(** "We can compact the table from the right". *)
Definition compact_right (t : trie_t) : outcome trie_t :=
  let* o := scan (fun i => table_get t (count t - 1 - i)) 1 (Z.to_nat (count t - 1)) in
  let new_count := match o with Some i => u16 (count t - i) | None => count t end in
  zmq_assert (negb (new_count =? count t))
  (let* tbl := next_table t in
   Done (Node (val t) (min t) new_count (live_nodes t)
          (NextTable (take (Z.to_nat new_count) tbl)))).

(** "Prune redundant nodes": the child for [c] has become redundant.  The
    node is deleted and the table compacted. *)
Definition prune (t : trie_t) (c : Z) : outcome trie_t :=
  zmq_assert (0 <? count t)
  (if count t =? 1 then
    let lv := u16 (live_nodes t - 1) in
    zmq_assert (lv =? 0) (Done (Node (val t) (min t) 0 lv (NextNode None)))
  else
    let* t := table_set t (c - min t) None in
    zmq_assert (1 <? live_nodes t)
    (let t := set_live (u16 (live_nodes t - 1)) t in
     if live_nodes t =? 1 then compact_single t c
     else if c =? min t then compact_left t
     else if c =? min t + count t - 1 then compact_right t
     else Done t)).

(** [trie_t::rm] *)
Fixpoint rm (t : trie_t) (prefix : list Z) : outcome (bool * trie_t) :=
  match prefix with
  | [] =>
      if refcnt t =? 0 then Done (false, t)
      else
        let r := u32 (refcnt t - 1) in
        Done (r =? 0, set_refcnt r t)
  | c :: rest =>
      if (count t =? 0) || out_of_range t c then Done (false, t)
      else
        let* o := slot_get t c in
        match o with
        | None => Done (false, t)
        | Some next_node =>
            let* (ret, next_node) := rm next_node rest in
            let* t := slot_set t c (Some next_node) in
            if is_redundant next_node then
              let* t := prune t c in Done (ret, t)
            else Done (ret, t)
        end
  end.

(** [trie_t::check]: the loop walks down the message; [current] is the node
    reached so far. *)
Fixpoint check (current : trie_t) (data : list Z) : outcome bool :=
  if negb (refcnt current =? 0) then Done true
  else match data with
  | [] => Done false
  | c :: data =>
      if out_of_range current c then Done false
      else if count current =? 1 then
        let* o := next_node current in
        let* current := deref o in check current data
      else
        let* o := table_get current (c - min current) in
        match o with
        | None => Done false
        | Some current => check current data
        end
  end.

(** "If there are multiple subnodes": the loop of [apply_helper] over
    [next.table[c .. count-1]]; [rec] is the recursive call. *)
Definition apply_children (rec : trie_t -> list Z -> outcome (list (list Z)))
    (min count : Z) (buff : list Z) : Z -> list (option trie_t) -> outcome (list (list Z)) :=
  fix children (c : Z) (tbl : list (option trie_t)) {struct tbl} :=
    match tbl with
    | [] => if c =? count then Done [] else Crash
    | o :: tbl =>
        if c =? count then Done []
        else
          let* l := match o with
                    | None => Done []
                    | Some nd => rec nd (buff ++ [u8 (min + c)])
                    end in
          let* ls := children (c + 1) tbl in
          Done (l ++ ls)
    end.

(** [trie_t::apply_helper]: the calls [func_ (buff, buffsize, arg)] it makes,
    in order, as the contents of [buff[0 .. buffsize-1]] at each call. *)
Fixpoint apply_helper (t : trie_t) (buff : list Z) : outcome (list (list Z)) :=
  match t with
  | Node refcnt min count live_nodes next =>
      let here := if refcnt =? 0 then [] else [buff] in
      if count =? 0 then Done here
      else if count =? 1 then
        match next with
        | NextNode (Some nd) =>
            let* l := apply_helper nd (buff ++ [min]) in Done (here ++ l)
        | _ => Crash
        end
      else
        match next with
        | NextNode _ => Crash
        | NextTable tbl =>
            let* l := apply_children apply_helper min count buff 0 tbl in Done (here ++ l)
        end
  end.

(** [trie_t::apply]: [func_] is called once per subscription with [arg_],
    here a state transformer on what [arg_] points to. *)
Definition apply {S} (t : trie_t) (func_ : list Z -> S -> S) (arg_ : S) : outcome S :=
  let* calls := apply_helper t [] in
  Done (fold_left (fun s p => func_ p s) calls arg_).

(** ** Abstraction *)

(** The reference count of a prefix; 0 when there is no node for it. *)
Definition refs (t : trie_t) (p : list Z) : Z := default 0 (find t p).

Definition ok (r : Z) : Prop := 0 <= r < 2 ^ 32.
Definition dead (r : Z) : bool := r =? 0.
Abbreviation wf := (Radix.wf ok dead).

Lemma refs_nil t : refs t [] = refcnt t.
Proof. done. Qed.

Lemma refs_cons t c p :
  refs t (c :: p) = match child t c with Some ch => refs ch p | None => 0 end.
Proof. unfold refs; simpl. by destruct (child t c). Qed.

Lemma wf_trie_new : wf trie_new.
Proof. by apply wf_new. Qed.

Lemma refs_trie_new p : refs trie_new p = 0.
Proof. destruct p; [done|]. by rewrite refs_cons, child_leaf. Qed.

Lemma refs_nonneg t p : wf t -> 0 <= refs t p < 2 ^ 32.
Proof.
  revert t; induction p as [|c p IH]; intros t Hw.
  - by apply (wf_ok _ _ _ Hw).
  - rewrite refs_cons. destruct (child t c) eqn:E; [|lia]. eauto using wf_child.
Qed.

(** A node with a subscription below or at it is not redundant. *)
Lemma refs_not_redundant t p : wf t -> refs t p <> 0 -> is_redundant t = false.
Proof.
  intros Hw Hp. destruct (is_redundant t) eqn:E; [|done].
  apply andb_prop in E as [Hr%Z.eqb_eq Hl%Z.eqb_eq].
  destruct p; [rewrite refs_nil in Hp; lia|].
  rewrite refs_cons, shape_no_live in Hp by eauto using wf_shape. done.
Qed.

(** ** add *)
Lemma trie_add_spec p t :
  wf t -> bytes p -> refs t p < 2 ^ 32 - 1 ->
  exists t', add t p = Done (refs t p =? 0, t') /\ wf t' /\
    forall q, refs t' q = if decide (q = p) then refs t p + 1 else refs t q.
Proof.
  revert t; induction p as [|c p IH]; intros t Hw Hp Hr.
  - rewrite refs_nil in *. pose proof (wf_ok _ _ _ Hw) as Hok. unfold ok in Hok. fold (refcnt t) in Hok.
    simpl. rewrite u32_small by lia.
    eexists; split; [f_equal; f_equal; zb; lia|]. split.
    + destruct Hw as [_ Hs Hc Hl]. constructor; [simpl; unfold ok; lia|by destruct t, Hs; econstructor|..];
        intros d ch; destruct t; simpl; eauto.
    + intros [|d q]; [done|]. by destruct t.
  - apply Forall_cons in Hp as [Hc Hp]. simpl.
    destruct (descend_spec t c (wf_shape _ _ _ Hw) Hc) as (n1 & E1 & E2 & Hnone & Hset).
    rewrite E1; simpl. unfold get_or_create. rewrite E2; simpl. rewrite refs_cons in *.
    destruct (child t c) as [nd|] eqn:Hch; simpl.
    + destruct (IH nd) as (nd' & E3 & Hw' & Hq); [eauto using wf_child|done|done|].
      rewrite E3; simpl. destruct (Hset nd') as (t' & E4 & Hs' & Hv' & Hd). rewrite E4; simpl.
      eexists; split; [done|]. split.
      * apply (wf_update ok dead t t' c nd'); try done. apply (refs_not_redundant nd' p); [done|].
        rewrite Hq, decide_True by done.
        pose proof (refs_nonneg nd p ltac:(eauto using wf_child)). lia.
      * intros [|d q]; [rewrite !refs_nil; unfold refcnt; by rewrite Hv'|].
        rewrite !refs_cons, Hd. case_decide as Hdc.
        -- subst d. rewrite Hq, Hch. repeat case_decide; congruence.
        -- rewrite decide_False by congruence. done.
    + destruct (Hnone eq_refl) as (Hu & H1 & H2). rewrite Hu.
      replace (if count _ =? 1 then _ else _) with true by (simpl; zb; lia || done). simpl.
      destruct (IH trie_new) as (nd' & E3 & Hw' & Hq); [apply wf_trie_new|done|by rewrite refs_trie_new|].
      rewrite refs_trie_new in E3. rewrite E3; simpl.
      destruct (Hset nd') as (t' & E4 & Hs' & Hv' & Hd). rewrite E4; simpl.
      eexists; split; [done|]. split.
      * apply (wf_update ok dead t t' c nd'); try done. apply (refs_not_redundant nd' p); [done|].
        rewrite Hq, decide_True, refs_trie_new by done. lia.
      * intros [|d q]; [rewrite !refs_nil; unfold refcnt; by rewrite Hv'|].
        rewrite !refs_cons, Hd. case_decide as Hdc.
        -- subst d. rewrite Hq, Hch, !refs_trie_new. repeat case_decide; congruence.
        -- rewrite decide_False by congruence. done.
Qed.

(** ** rm *)
Lemma trie_compact_single_spec t T c a b :
  tabled t T -> 2 <= count t -> live_nodes t = 1 ->
  (c = min t /\ T !! Z.to_nat (count t - 1) = Some (Some b)) \/
  (c = min t + count t - 1 /\ T !! Z.to_nat 0 = Some (Some a)) ->
  compacts_to t (compact_single t c).
Proof.
  intros Ht Hc Hl [[-> Hb]|[-> Ha]]; unfold compact_single.
  - destruct (tabled_get t T (count t - 1)) as (o & Ho & E); [done|lia|].
    rewrite Z.eqb_refl, E; simpl. rewrite Hb in Ho; simplify_eq; simpl.
    pose proof (tabled_min _ _ Ht). pose proof (tabled_max _ _ Ht).
    rewrite u8_small, Hl by lia.
    destruct (narrow_node t T (val t) (count t - 1) b) as [Hs Hd]; [done|lia|done|done|].
    eexists; eauto.
  - destruct (Z.eqb_spec (min t + count t - 1) (min t)); [lia|].
    destruct (tabled_get t T 0) as (o & Ho & E); [done|lia|].
    rewrite Z.eqb_refl, E; simpl. rewrite Ha in Ho; simplify_eq; simpl.
    destruct (narrow_node t T (val t) 0 a) as [Hs Hd]; [done|lia|done|done|].
    rewrite Z.add_0_r in Hs, Hd. rewrite Hl. eexists; eauto.
Qed.

Lemma trie_compact_left_spec t T b :
  tabled t T -> 2 <= count t -> T !! 0%nat = Some None ->
  T !! Z.to_nat (count t - 1) = Some (Some b) -> 2 <= live_nodes t ->
  compacts_to t (compact_left t).
Proof.
  intros Ht Hc H0 Hb Hl. unfold compact_left.
  destruct (left_scan_spec t T (val t) b Ht Hc H0 Hb Hl) as (k & -> & Hk & Hs & Hd). simpl.
  pose proof (tabled_min _ _ Ht). pose proof (tabled_max _ _ Ht).
  rewrite (u8_small (k + min t)) by lia. replace (k + min t - min t) with k by lia.
  rewrite !zmq_assert_true by (zb; simpl; (done || lia)).
  rewrite (u16_small (count t - k)) by lia.
  unfold next_table. rewrite (tabled_next _ _ Ht). simpl.
  rewrite Z.add_comm in Hs, Hd. eexists; eauto.
Qed.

◇ ◇ ◇

> Exercise brief:
Starting at the line above that holds "if negb (refcnt" and ending at the line that holds "live_nodes next =>", transcribe each line exactly and include no other lines.

> Answer to the exercise:
  if negb (refcnt current =? 0) then Done true
  else match data with
  | [] => Done false
  | c :: data =>
      if out_of_range current c then Done false
      else if count current =? 1 then
        let* o := next_node current in
        let* current := deref o in check current data
      else
        let* o := table_get current (c - min current) in
        match o with
        | None => Done false
        | Some current => check current data
        end
  end.

(** "If there are multiple subnodes": the loop of [apply_helper] over
    [next.table[c .. count-1]]; [rec] is the recursive call. *)
Definition apply_children (rec : trie_t -> list Z -> outcome (list (list Z)))
    (min count : Z) (buff : list Z) : Z -> list (option trie_t) -> outcome (list (list Z)) :=
  fix children (c : Z) (tbl : list (option trie_t)) {struct tbl} :=
    match tbl with
    | [] => if c =? count then Done [] else Crash
    | o :: tbl =>
        if c =? count then Done []
        else
          let* l := match o with
                    | None => Done []
                    | Some nd => rec nd (buff ++ [u8 (min + c)])
                    end in
          let* ls := children (c + 1) tbl in
          Done (l ++ ls)
    end.

(** [trie_t::apply_helper]: the calls [func_ (buff, buffsize, arg)] it makes,
    in order, as the contents of [buff[0 .. buffsize-1]] at each call. *)
Fixpoint apply_helper (t : trie_t) (buff : list Z) : outcome (list (list Z)) :=
  match t with
  | Node refcnt min count live_nodes next =>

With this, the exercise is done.